Le star-system
Ce surcroît de notoriété permet à Coluche de monter sa propre troupe, « Au vrai chic Parisien – Théâtre vulgaire », comprenant les débutants Claire Nadeau, Philippe Bruneau (le futur moustachu lunaire du Collaro Show), Roland Giraud ou Martin Lamotte, et de produire sa première pièce Thérèse est triste, festival d’humour de corps de garde, de seins nus et de fesses à l’air. Gaulois et grivois, le spectacle rencontre un succès monstre et d’autres pièces sont lancées à la suite. L’une des comédiennes, Véronique Kantor, tape particulièrement à l’œil du directeur de la troupe : il l’épousera en 1975. Mais ses anciens démons rattrapent Coluche, qui ne s’est jamais vraiment mis au régime sec, qui est contraint de s’en aller à nouveau.

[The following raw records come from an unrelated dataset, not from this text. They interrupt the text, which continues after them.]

(** One 503 answer, then the caller's signal fires. *)
Definition timed_out : network :=
  Network (fun n => match n with
                    | 0%nat => answer 503
                    | _ => Rejected (JsError "AbortError" "The operation was aborted")
                    end)
          (fun _ => 0.5%float) pow.

(** 404 to every call. *)
Definition not_found : network :=
  Network (fun _ => answer 404) (fun _ => 0.5%float) pow.

(** A 503 answer, then 200, with [Math.random()] giving the double next
    to 0.35: in doubles its product with 100 is 35, not 34.99... *)
Definition rounding : network :=
  Network (fun n => match n with
                    | 0%nat => answer 503
                    | _ => answer 200
                    end)
          (fun _ => 0x1.6666666666666p-2%float) pow.

(** A job that failed earlier. *)
Definition failed_job : Queue.job :=
  Queue.Job "Tokyo, Japan" Scenario.five "failed" 1754733600000
            (Some 1754733600001) (Some "LLM request failed: HTTP 503").

Definition one_failed : world :=
  World {["job-1" := Queue.Serialized failed_job]} ∅ [].

Definition tokyo_request : json :=
  JObject [("destination", JString "Tokyo, Japan");
           ("durationDays", JNumber Scenario.five_days)].

End Cases.

(** ** Replies of the model, for the properties of generateItinerary *)

Module Replies.
Import Llm.

(** [JSON.parse] on the three texts used below: the empty array is
    parsed, the other two are syntax errors. *)
Definition parse_array_only (text : string) : outcome js_error json :=
  if String.eqb text "[]" then Ret (JArray [])
  else Throw (JsError "SyntaxError" "Unexpected token").

(** An endpoint that answers 200 with the given content. *)
Definition says (text : string) : network :=
  Network (fun _ => Responded (Response 200 (Ret (Some text))))
          (fun _ => 0.5%float) Cases.pow.

End Replies.

(** * Properties *)

(** ** extractFirstJsonArray *)

Section ExtractFirstJsonArray.
Import Llm.

Lemma indexOf_Some c str i :
  indexOf c str = Some i ->
  str !! i = Some c /\ forall j, (j < i)%nat -> str !! j <> Some c.
Proof.
  revert i. induction str as [|x rest IH]; intros i; simpl; [discriminate|].
  destruct (Ascii.eqb x c) eqn:Hx.
  - intros [= <-]. apply Ascii.eqb_eq in Hx. subst x. split; [reflexivity|lia].
  - destruct (indexOf c rest) as [k|]; [|discriminate].
    intros [= <-]. destruct (IH k eq_refl) as [Hk Hlt]. split; [exact Hk|].
    intros [|j] Hj; simpl.
    + intros [= ->]. rewrite Ascii.eqb_refl in Hx. discriminate.
    + apply Hlt. lia.
Qed.

Lemma indexOf_None c str :
  indexOf c str = None -> forall j, str !! j <> Some c.
Proof.
  induction str as [|x rest IH]; simpl; intros H j.
  - rewrite lookup_nil. discriminate.
  - destruct (Ascii.eqb x c) eqn:Hx; [discriminate|].
    destruct (indexOf c rest); [discriminate|].
    destruct j as [|j]; simpl.
    + intros [= ->]. rewrite Ascii.eqb_refl in Hx. discriminate.
    + apply IH. reflexivity.
Qed.

Lemma first_open_indexOf str start :
  first_open str start -> indexOf open_bracket str = Some start.
Proof.
  intros [Hat Hbefore].
  destruct (indexOf open_bracket str) as [k|] eqn:Hk.
  - destruct (indexOf_Some _ _ _ Hk) as [Hk1 Hk2].
    destruct (Nat.lt_trichotomy k start) as [Hlt|[->|Hgt]]; [|reflexivity|].
    + exfalso. exact (Hbefore k Hlt Hk1).
    + exfalso. exact (Hk2 start Hgt Hat).
  - exfalso. exact (indexOf_None _ _ Hk start Hat).
Qed.

(** With a positive running depth the loop returns exactly where the depth
    first reaches zero, and runs off the end when it never does. *)
Lemma scan_positive rest : forall i d, 0 < d ->
  match scan rest i d with
  | Some k =>
      exists n, k = (i + n)%nat /\ (n < length rest)%nat /\
        d + depth_of (take (S n) rest) = 0 /\
        forall m, (m < n)%nat -> 0 < d + depth_of (take (S m) rest)
  | None =>
      forall m, (m < length rest)%nat -> 0 < d + depth_of (take (S m) rest)
  end.
Proof.
  induction rest as [|c rest IH]; intros i d Hd; simpl.
  - intros m Hm. lia.
  - assert (Hstep : forall d', 0 < d' -> d' = d + delta c ->
      match scan rest (S i) d' with
      | Some k =>
          exists n, k = (i + n)%nat /\ (n < S (length rest))%nat /\
            d + (delta c + depth_of (take n rest)) = 0 /\
            forall m, (m < n)%nat -> 0 < d + (delta c + depth_of (take m rest))
      | None =>
          forall m, (m < S (length rest))%nat ->
            0 < d + (delta c + depth_of (take m rest))
      end).
    { intros d' Hd' Heq. specialize (IH (S i) d' Hd').
      destruct (scan rest (S i) d') as [k|].
      - destruct IH as (n & -> & Hn & Hz & Hm). exists (S n).
        repeat split; [lia|lia|simpl in Hz; simpl; lia|].
        intros [|m] Hlt; [simpl; lia|]. specialize (Hm m ltac:(lia)).
        simpl in Hm. simpl. lia.
      - intros [|m] Hlt; [simpl; lia|]. specialize (IH m ltac:(lia)).
        simpl in IH. simpl. lia. }
    destruct (Ascii.eqb c open_bracket) eqn:Ho.
    + apply (Hstep (d + 1)); [lia|]. unfold delta. rewrite Ho. reflexivity.
    + destruct (Ascii.eqb c close_bracket) eqn:Hc.
      * destruct (Z.eqb_spec (d - 1) 0) as [Hz|Hz].
        -- exists 0%nat. repeat split; [lia|simpl; lia| |intros m Hm; lia].
           simpl. unfold delta. rewrite Ho, Hc. lia.
        -- apply (Hstep (d - 1)); [lia|]. unfold delta. rewrite Ho, Hc. lia.
      * apply (Hstep d); [lia|]. unfold delta. rewrite Ho, Hc. lia.
Qed.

Commence pour lui une carrière solo qui le verra créer ses plus célèbres sketches. Télés, scènes, radios, cinéma : Coluche est partout et devient une figure incontournable de l’humour à la française. En 1974, après une brouille avec le producteur Paul Lederman, Coluche annonce ses adieux à la scène. Adieux plus que provisoires puisqu’il ne s’en va que pour mieux revenir : le 19 mai 1974, au soir de la victoire de Valery Giscard d’Estaing, l’un de ses sketchs est diffusé en prime-time, du fait – télévision de l’époque oblige – du retard du candidat battu François Mitterrand pour une allocution en direct. Cette décision, imputable à Guy Lux, vaut à Coluche une reconnaissance nationale. Ce ne sera pas la dernière collaboration entre les deux hommes puisque Guy Lux participera au sketch Le Schmilblick, parodiant une émission radio qu’il animait alors.
L’incontournable
Entre-temps, Coluche est devenu l’un des humoristes préférés des Français, à égal avec Thierry Le Luron, avec lequel il se mariera « pour le meilleur et pour le rire » en 1985. Mais au cours des années 1970 et 1980, c’est surtout à la télévision et au cinéma qu’il officie. S’il reste un acteur assez limité (en dehors de Tchao Pantin, dans lequel apparaissent Gogol Ier et sa Horde), Coluche a toujours évolué peu ou prou dans le même registre du gentil naïf, que ce soit dans Vous n’aurez pas l’Alsace et la Lorraine, l’Aile ou la cuisse, Banzaï ou La vengeance du serpent à plumes), il s’impose comme une bête médiatique, capable de faire partir en sucette n’importe quel show télévisé, n’hésitant pas à bousculer les politiques invités, forçant ses derniers à rire jaune en direct comme ce fut le cas pour Jack Lang, qualifié de « ministre du temps perdu à un prix fou » lors de la cérémonie des Césars 1984. S’il ne consacre plus à sa carrière de musicien, Coluche n’en retrouve pas moins d’anciens réflexes comme avec les sketches du violoniste aux gants de boxe, celui du rocker ou « Misère, misère », pendant lesquels il s’amuse à parodier ses prestations musicales des débuts. Il continue, cependant, à côtoyer chanteurs et musiciens : Carlos, Renaud, Gérard Lenorman, Daniel Balavoine... sont autant de familier de la fraternité Colucci, qui accompagneront le comique pendant la majeure partie de sa vie artistique. Animateur radio et télé, Coluche est contacté autant par Canal + que par Europe 1 pour assurer l’audimat.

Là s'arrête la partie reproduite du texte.